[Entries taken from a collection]

(** A sequence that returns has run both of its parts to their return. *)
Lemma ok_bind {A B} (m : build A) (k : A -> build B) (st st' : state) (b : B) :
  (m ≫= k) st = (st', Ok b) ->
  exists st1 a, m st = (st1, Ok a) /\ k a st1 = (st', Ok b).
Proof.
  unfold mbind, build_bind.
  destruct (m st) as [st1 [a|e]]; intros Hrun.
  - exists st1, a. split; [reflexivity|exact Hrun].
  - discriminate.
Qed.

Create HintDb keeps.

Lemma keeps_ret {A} (a : A) : keeps_nodes (mret a).
Proof. intros st. reflexivity. Qed.

Lemma keeps_raise {A} (e : exn) : keeps_nodes (raise (A := A) e).
Proof. intros st. reflexivity. Qed.

Lemma keeps_lift {A} (r : result A) : keeps_nodes (lift r).
Proof. intros st. reflexivity. Qed.

Lemma keeps_new_node (interface name : string) :
  keeps_nodes (new_node interface name).
Proof. intros st. cbn. rewrite length_app. lia. Qed.

Lemma keeps_set_input (n : nat) (field : string) (value : pyval) :
  keeps_nodes (set_input n field value).
Proof. intros st. cbn. rewrite length_alter. reflexivity. Qed.

Lemma keeps_connect (src dst : handle) : keeps_nodes (connect src dst).
Proof. intros st. reflexivity. Qed.

Lemma keeps_pool_mem (key : string) : keeps_nodes (pool_mem key).
Proof. intros st. reflexivity. Qed.

Lemma keeps_pool_item (key : string) : keeps_nodes (pool_item key).
Proof. intros st. reflexivity. Qed.

Lemma keeps_pool_set (key : string) (h : handle) : keeps_nodes (pool_set key h).
Proof. intros st. reflexivity. Qed.

Lemma keeps_as_handle (r : resource) : keeps_nodes (as_handle r).
Proof. destruct r; intros st; reflexivity. Qed.

Lemma keeps_transform_item (transforms : resource) (key : string) :
  keeps_nodes (transform_item transforms key).
Proof.
  destruct transforms as [h|t]; cbn [transform_item].
  - apply keeps_raise.
  - destruct (t !! key); [apply keeps_ret|apply keeps_raise].
Qed.

Lemma keeps_bind {A B} (m : build A) (k : A -> build B) :
  keeps_nodes m -> (forall a, keeps_nodes (k a)) -> keeps_nodes (m ≫= k).
Proof.
  intros Hm Hk st. unfold mbind, build_bind.
  specialize (Hm st). destruct (m st) as [st1 [a|e]]; cbn [fst] in *.
  - specialize (Hk a st1). lia.
  - exact Hm.
Qed.

Hint Resolve keeps_ret keeps_raise keeps_lift keeps_new_node keeps_set_input
  keeps_connect keeps_pool_mem keeps_pool_item keeps_pool_set keeps_as_handle
  keeps_transform_item : keeps.

Ltac keeps_steps :=
  repeat (first [ apply keeps_bind; [|intros ?] | solve [auto with keeps] ]).

Lemma keeps_connect_from_pool (key : string) (dst : handle) :
  keeps_nodes (connect_from_pool key dst).
Proof. unfold connect_from_pool. keeps_steps. Qed.

Lemma keeps_connect_transform (transforms : resource) (key : string)
  (dst : handle) :
  keeps_nodes (connect_transform transforms key dst).
Proof. unfold connect_transform. keeps_steps. Qed.

Lemma keeps_selector_item (selector : list (string * pyval)) (key : string) :
  keeps_nodes (selector_item selector key).
Proof. apply keeps_lift. Qed.

Hint Resolve keeps_connect_from_pool keeps_connect_transform
  keeps_selector_item : keeps.

(** The assignment that ends every builder. *)
Lemma binds_pool_set (key : string) (n : nat) (output : string) :
  binds_to key n (pool_set key (n, output)).
Proof.
  intros st st' [] Hrun Hn. unfold pool_set in Hrun. injection Hrun as <-.
  cbn [pool nodes]. split; [exists output; reflexivity|exact Hn].
Qed.

(** Work on the node before the assignment. *)
Lemma binds_bind {A B} (key : string) (n : nat) (m : build A)
  (k : A -> build B) :
  quiet m -> keeps_nodes m -> (forall a, binds_to key n (k a)) ->
  binds_to key n (m ≫= k).
Proof.
  intros Hquiet Hkeeps Hk st st' b Hrun Hn.
  apply ok_bind in Hrun. destruct Hrun as (st1 & a & Hm & Hrun).
  specialize (Hquiet st). specialize (Hkeeps st).
  rewrite Hm in Hquiet, Hkeeps. cbn [fst] in Hquiet, Hkeeps.
  destruct Hquiet as [Hpool _].
  destruct (Hk a st1 st' b Hrun) as [[output Hset] Hn']; [lia|].
  split; [|exact Hn']. exists output. rewrite Hset, Hpool. reflexivity.
Qed.

(** A builder that starts with its node. *)
Lemma builds_new_node {B} (key interface name : string)
  (k : nat -> build B) :
  (forall n, binds_to key n (k n)) ->
  builds key (new_node interface name ≫= k).
Proof.
  intros Hk st st' b Hrun.
  apply ok_bind in Hrun. destruct Hrun as (st1 & n & Hnode & Hrun).
  unfold new_node in Hnode. injection Hnode as <- <-.
  destruct (Hk _ _ st' b Hrun) as [[output Hset] Hn].
  - cbn [nodes]. rewrite length_app. cbn [length]. lia.
  - exists (length (nodes st)), output. cbn [pool] in Hset.
    split; [exact Hset|]. split; [lia|exact Hn].
Qed.

(** A builder that starts with a look into the pool. *)
Lemma builds_pool_item {B} (key item : string) (k : resource -> build B) :
  (forall r, builds key (k r)) -> builds key (pool_item item ≫= k).
Proof.
  intros Hk st st' b Hrun.
  apply ok_bind in Hrun. destruct Hrun as (st1 & r & Hitem & Hrun).
  unfold pool_item in Hitem. injection Hitem as <- _.
  exact (Hk r st st' b Hrun).
Qed.

Ltac binds_steps :=
  repeat (first [ apply binds_pool_set
                | apply binds_bind;
                  [solve [quiet_steps]|solve [keeps_steps]|intros ?] ]).

Lemma builds_functional_variance (mask_key node_mask_key : string) :
  builds mask_key
    (build_functional_variance regressor_selector mask_key node_mask_key).
Proof.
  unfold build_functional_variance.
  apply builds_new_node. intros n. binds_steps.
Qed.

Lemma builds_cerebrospinal_fluid (mask_key : string) :
  builds mask_key (build_cerebrospinal_fluid use_ants mask_key).
Proof.
  unfold build_cerebrospinal_fluid.
  apply builds_pool_item. intros transforms.
  apply builds_new_node. intros n.
  do 3 (apply binds_bind; [solve [quiet_steps]|solve [keeps_steps]|intros ?]).
  apply binds_bind;
    [destruct use_ants; quiet_steps|destruct use_ants; keeps_steps|intros ?].
  binds_steps.
Qed.

Lemma builds_resolution (mask_key node_mask_key prev_mask_key : string) :
  builds mask_key
    (build_resolution format_value regressor_selector
       mask_key node_mask_key prev_mask_key).
Proof.
  unfold build_resolution.
  apply builds_new_node. intros n.
  apply binds_bind; [solve [quiet_steps]|solve [keeps_steps]|intros value].
  apply binds_bind; [| |intros ?; binds_steps].
  - repeat match goal with
           | |- quiet (match ?x with _ => _ end) => destruct x
           end; quiet_steps.
  - repeat match goal with
           | |- keeps_nodes (match ?x with _ => _ end) => destruct x
           end; keeps_steps.
Qed.

Lemma builds_erosion (mask_key node_mask_key prev_mask_key : string) :
  builds mask_key (build_erosion mask_key node_mask_key prev_mask_key).
Proof.
  unfold build_erosion.
  apply builds_new_node. intros n. binds_steps.
Qed.

(** A builder removes no node, whether it returns or raises. *)
Lemma keeps_tissue (mask_key node_mask_key : string) :
  keeps_nodes (build_tissue regressor_selector use_ants mask_key node_mask_key).
Proof.
  unfold build_tissue, build_functional_variance, build_cerebrospinal_fluid.
  destruct (String.prefix "FunctionalVariance" mask_key); [keeps_steps|].
  destruct (mask_key =? "CerebrospinalFluid")%string; [|apply keeps_ret].
  do 5 (apply keeps_bind; [solve [keeps_steps]|intros ?]).
  apply keeps_bind; [destruct use_ants; keeps_steps|intros ?].
  keeps_steps.
Qed.

Lemma keeps_resolution (mask_key node_mask_key prev_mask_key : string) :
  keeps_nodes (build_resolution format_value regressor_selector
                 mask_key node_mask_key prev_mask_key).
Proof.
  unfold build_resolution.
  do 2 (apply keeps_bind; [solve [keeps_steps]|intros ?]).
  apply keeps_bind; [|intros ?; keeps_steps].
  repeat match goal with
         | |- keeps_nodes (match ?x with _ => _ end) => destruct x
         end; keeps_steps.
Qed.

-- TASK OBJECTIVE --
Looking at the data above, return every line from the one with "builds mask_key (build_erosion" down to the one with "Lemma keeps_tissue (mask_key", exactly and inclusively.

-- RESULT OF THE TASK --
  builds mask_key (build_erosion mask_key node_mask_key prev_mask_key).
Proof.
  unfold build_erosion.
  apply builds_new_node. intros n. binds_steps.
Qed.

(** A builder removes no node, whether it returns or raises. *)
Lemma keeps_tissue (mask_key node_mask_key : string) :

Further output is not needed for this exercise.